Project Details
Psychopathy. Application and significance of the psychiatric concept of personality disorders in clinicians and experts practice (1918-1969)
Applicant
Professor Dr. Heinz-Peter Schmiedebach
Subject Area
History of Science
Term
from 2015 to 2021
Project identifier
Deutsche Forschungsgemeinschaft (DFG) - Project number 283880665
The goal is to analyse and elaborate on the scope of application and the meaning of the medical term psychopathy in the clinicians and experts practice by approaching this psychiatric concept from different perspectives. A significant increase of psychopathy diagnoses can be observed after the First World War in the psychiatric patient records of the Hamburg Staatskrankenanstalt Friedrichsberg.
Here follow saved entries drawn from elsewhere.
(* ===== verification/Klib.v ===== *)
(** * Text helpers (kernel/src/klib.rs)

    A [&str] is the list of its bytes.  Every text the kernel handles is
    ASCII (docs/SHELL.md: the keyboard tables only produce bytes below
    0x80), and [trim] is modelled on ASCII text. *)

From S2P Require Import Prelude.

(** The bytes of a Rust string literal. *)
Definition bytes (s : string) : list Z :=
  map (fun c => Z.of_N (Ascii.N_of_ascii c)) (String.list_ascii_of_string s).

(** [char::is_whitespace] on ASCII. *)
Definition is_whitespace (b : Z) : bool := ((9 <=? b) && (b <=? 13)) || (b =? 32).

Fixpoint trim_start (s : list Z) : list Z :=
  match s with
  | b :: s' => if is_whitespace b then trim_start s' else s
  | [] => []
  end.

(** [str::trim] *)
Definition trim (s : list Z) : list Z := rev (trim_start (rev (trim_start s))).

(** [str::strip_prefix] *)
Fixpoint strip_prefix (pre s : list Z) : option (list Z) :=
  match pre, s with
  | [], _ => Some s
  | a :: pre', b :: s' => if a =? b then strip_prefix pre' s' else None
  | _ :: _, [] => None
  end.

(** The loop of [strlen]: memory is a function from addresses to bytes. *)
(** klib.rs 4-6: strlen *)
Fixpoint strlen_loop (fuel : nat) (mem : Z -> Z) (s n : Z) : option Z :=
  match fuel with
  | O => None
  | S fuel => if mem (s + n) =? 0 then Some n else strlen_loop fuel mem s (n + 1)
  end.

(** klib.rs 1-8: strlen *)
Definition strlen (fuel : nat) (mem : Z -> Z) (s : Z) : option Z := strlen_loop fuel mem s 0.

(** klib.rs 12-19: strcmp *)
Fixpoint strcmp_loop (fuel : nat) (mem : Z -> Z) (a b i : Z) : option Z :=
  match fuel with
  | O => None
  | S fuel =>
      let ca := mem (a + i) in
      let cb := mem (b + i) in
      if negb (ca =? cb) || (ca =? 0) then Some (ca - cb)
      else strcmp_loop fuel mem a b (i + 1)
  end.

(** klib.rs 10-20: strcmp *)
Definition strcmp (fuel : nat) (mem : Z -> Z) (a b : Z) : option Z := strcmp_loop fuel mem a b 0.

(** The loop of [utoa].  [None] is the panic of an index out of bounds
    ([i -= 1] wraps at zero and [buf[i]] is then refused). *)
(** klib.rs 22-31: utoa *)
Fixpoint utoa_loop (fuel : nat) (i n : Z) (buf : list Z) : option (Z * list Z) :=
  match fuel with
  | O => None
  | S fuel =>
      let i := i -u 1 in
      if i <? Z.of_nat (length buf) then
        let buf := <[Z.to_nat i := 48 + wrap8 (n mod 10)]> buf in
        let n := n / 10 in
        if n =? 0 then Some (i, buf) else utoa_loop fuel i n buf
      else None
  end.

(** klib.rs 22-33: utoa *)
Definition utoa (n : Z) (buf : list Z) : option (list Z) :=
  match utoa_loop 11 (Z.of_nat (length buf)) n buf with
  | Some (i, buf) => Some (drop (Z.to_nat i) buf)
  | None => None
  end.

(** klib.rs 46-51: parse_u32 *)
Definition digit_of (byte : Z) : option Z :=
  if (48 <=? byte) && (byte <=? 57) then Some (byte - 48)
  else if (97 <=? byte) && (byte <=? 102) then Some (byte - 97 + 10)
  else if (65 <=? byte) && (byte <=? 70) then Some (byte - 65 + 10)
  else None.

(** [value.checked_mul(radix)?.checked_add(digit)?] *)
(** klib.rs 55-55: parse_u32 *)
Definition push_digit (value radix digit : Z) : option Z :=
  if value * radix <=? U32_MAX then
    if value * radix + digit <=? U32_MAX then Some (value * radix + digit) else None
  else None.

(** klib.rs 44-57: parse_u32 *)
Fixpoint parse_digits (radix value : Z) (digits : list Z) : option Z :=
  match digits with
  | [] => Some value
  | byte :: rest =>
      match digit_of byte with
      | None => None
      | Some digit =>
          if digit >=? radix then None
          else
            match push_digit value radix digit with
            | None => None
            | Some value => parse_digits radix value rest
            end
      end
  end.

(** klib.rs 35-58: parse_u32 *)
Definition parse_u32 (text : list Z) : option Z :=
  let text := trim text in
  let '(digits, radix) :=
    match strip_prefix (bytes "0x") text with
    | Some rest => (rest, 16)
    | None =>
        match strip_prefix (bytes "0X") text with
        | Some rest => (rest, 16)
        | None => (text, 10)
        end
    end in
  match digits with
  | [] => None
  | _ => parse_digits radix 0 digits
  end.

(** ** The value of a digit string *)

(** The number a list of digits stands for, most significant first. *)
Definition value_of (radix : Z) (ds : list Z) : Z := foldl (fun v d => v * radix + d) 0 ds.

(** A byte is a digit below [radix], with its value: its place among the
    sixteen digits, in lower or upper case. *)
Definition is_digit (radix byte digit : Z) : Prop :=
  0 <= digit < radix /\
  (bytes "0123456789abcdef" !! Z.to_nat digit = Some byte \/
   bytes "0123456789ABCDEF" !! Z.to_nat digit = Some byte).

Lemma digit_of_places :
  Forall (fun b => match digit_of b with
                   | Some d => bytes "0123456789abcdef" !! Z.to_nat d = Some b \/
                               bytes "0123456789ABCDEF" !! Z.to_nat d = Some b
                   | None => True
                   end) (seqZ 0 128) /\
  Forall (fun d => Forall (fun b => digit_of b = Some d)
    (option_list (bytes "0123456789abcdef" !! Z.to_nat d) ++ option_list (bytes "0123456789ABCDEF" !! Z.to_nat d)))
    (seqZ 0 16).
Proof.
  split; (apply Forall_elem_of; intros x Hx; apply elem_of_seqZ in Hx;
    assert (x = Z.of_nat (Z.to_nat x)) as -> by lia; assert (Z.to_nat x < 128)%nat as Hn by lia).
  - revert Hn. generalize (Z.to_nat x). clear. intros n Hn.
    do 128 (destruct n as [|n]; [vm_compute; auto|]). lia.
  - assert (Z.to_nat x < 16)%nat as Hm by lia. revert Hm. generalize (Z.to_nat x). clear. intros n Hn.
    do 16 (destruct n as [|n]; [repeat constructor|]). lia.
Qed.

Lemma digit_of_range b d : digit_of b = Some d -> 0 <= d < 16.
Proof. unfold digit_of. intros H. repeat case_match; breflect; simplify_eq; lia. Qed.

Lemma digit_of_ascii b d : digit_of b = Some d -> 0 <= b < 128.
Proof. unfold digit_of. intros H. repeat case_match; breflect; simplify_eq; lia. Qed.

Lemma is_digit_of radix b d : is_digit radix b d <-> digit_of b = Some d /\ d < radix.
Proof.
  destruct digit_of_places as [H1 H2]. rewrite Forall_elem_of in H1, H2. split.
  - intros [Hd Hb]. split; [|lia]. assert (d < 16).
    { assert (Z.to_nat d < 16)%nat; [|lia]. destruct Hb as [Hb|Hb]; apply lookup_lt_Some in Hb; exact Hb. }
    specialize (H2 d ltac:(apply elem_of_seqZ; lia)). rewrite Forall_elem_of in H2. apply H2, elem_of_app.
    destruct Hb as [->| ->]; [left|right]; by left.
  - intros [Hd Hr]. pose proof (digit_of_range _ _ Hd). split; [lia|].
    pose proof (digit_of_ascii _ _ Hd). specialize (H1 b ltac:(apply elem_of_seqZ; lia)). by rewrite Hd in H1.
Qed.

Lemma foldl_value_ge radix ds v :
  1 <= radix -> 0 <= v -> Forall (fun d => 0 <= d) ds ->
  v <= foldl (fun v d => v * radix + d) v ds.
Proof.
  revert v. induction ds as [|d ds IH]; intros v Hr Hv Hds; cbn [foldl]; [lia|].
  inversion_clear Hds. transitivity (v * radix + d); [nia|]. apply IH; [lia|nia|done].
Qed.

(** What the digit loop accepts, and its value. *)
Lemma parse_digits_spec radix v0 text v :
  1 <= radix -> 0 <= v0 <= U32_MAX ->
  parse_digits radix v0 text = Some v <->
  exists ds, Forall2 (is_digit radix) text ds /\
    v = foldl (fun v d => v * radix + d) v0 ds /\ v <= U32_MAX.
Proof.
  intros Hr. revert v0. induction text as [|b text IH]; intros v0 Hv0; cbn [parse_digits].
  { split.
    - intros [= <-]. exists []. split_and!; [constructor|done|lia].
    - intros (ds & Hf & -> & _). inversion Hf. done. }
  destruct (digit_of b) as [d|] eqn:Hd; cycle 1.
  { split; [done|]. intros (ds & Hf & _). inversion Hf as [|? ? ? ? He]. apply is_digit_of in He as [? _]. congruence. }
  pose proof (digit_of_range _ _ Hd) as Hd0.
  assert (forall ds, Forall2 (is_digit radix) text ds -> Forall (fun d => 0 <= d) ds) as Hpos.
  { intros ds Hf. clear -Hf. induction Hf as [|? ? ? ? He]; constructor; [destruct He; lia|done]. }
  destruct (Z.geb_spec d radix) as [|Hlt].
  { split; [done|]. intros (ds & Hf & _). inversion Hf as [|? ? ? ? He]. apply is_digit_of in He as [? ?]. simplify_eq. lia. }
  unfold push_digit. destruct (Z.leb_spec (v0 * radix) U32_MAX); cycle 1.
  { split; [done|]. intros (ds & Hf & -> & Hle). inversion Hf as [|? d' ? ds' He Hf']. apply is_digit_of in He as [? ?]. subst.
    simplify_eq. cbn [foldl] in Hle.
    pose proof (foldl_value_ge radix ds' (v0 * radix + d) Hr ltac:(nia) (Hpos _ Hf')). lia. }
  destruct (Z.leb_spec (v0 * radix + d) U32_MAX); cycle 1.
  { split; [done|]. intros (ds & Hf & -> & Hle). inversion Hf as [|? d' ? ds' He Hf']. apply is_digit_of in He as [? ?]. subst.
    simplify_eq. cbn [foldl] in Hle.
    pose proof (foldl_value_ge radix ds' (v0 * radix + d) Hr ltac:(nia) (Hpos _ Hf')). lia. }
  rewrite IH by nia. split.
  - intros (ds & Hf & -> & Hle). exists (d :: ds). split_and!; [constructor; [by apply is_digit_of|done]|done|done].
  - intros (ds & Hf & -> & Hle). inversion Hf as [|? d' ? ds' He Hf']. apply is_digit_of in He as [? ?]. subst. simplify_eq.
    exists ds'. done.
Qed.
Using specifically selected years taken from the Hamburg records of the Weimar Republic and the Third Reich, analyses shall be carried out on the means employed in dealing with this concept as well as on the development of the term and its functions. The focus is particularly on knowledge production (records, written professional opinions, publications). In addition to the institutional level of the investigation (Friedrichsberg), this aspect especially should be examined at a second level directly related to practice, namely using the example of the psychiatrist Albrecht Langelüddeke (1889-1977) who first worked at Friedrichsberg between 1918 and 1935 and later became director of the Landesheilanstalt Marburg /L. He documented an extraordinarily high number of expert reports. His career exemplifies in detail the development of the term psychopathy as used by an individual psychiatrist over several decades. Langelüddekes prominent position as an official expert on psychiatry after 1945 extends the thematic dimension of the project to the late 1960s, i.e. until the so-called castration law was passed in 1969.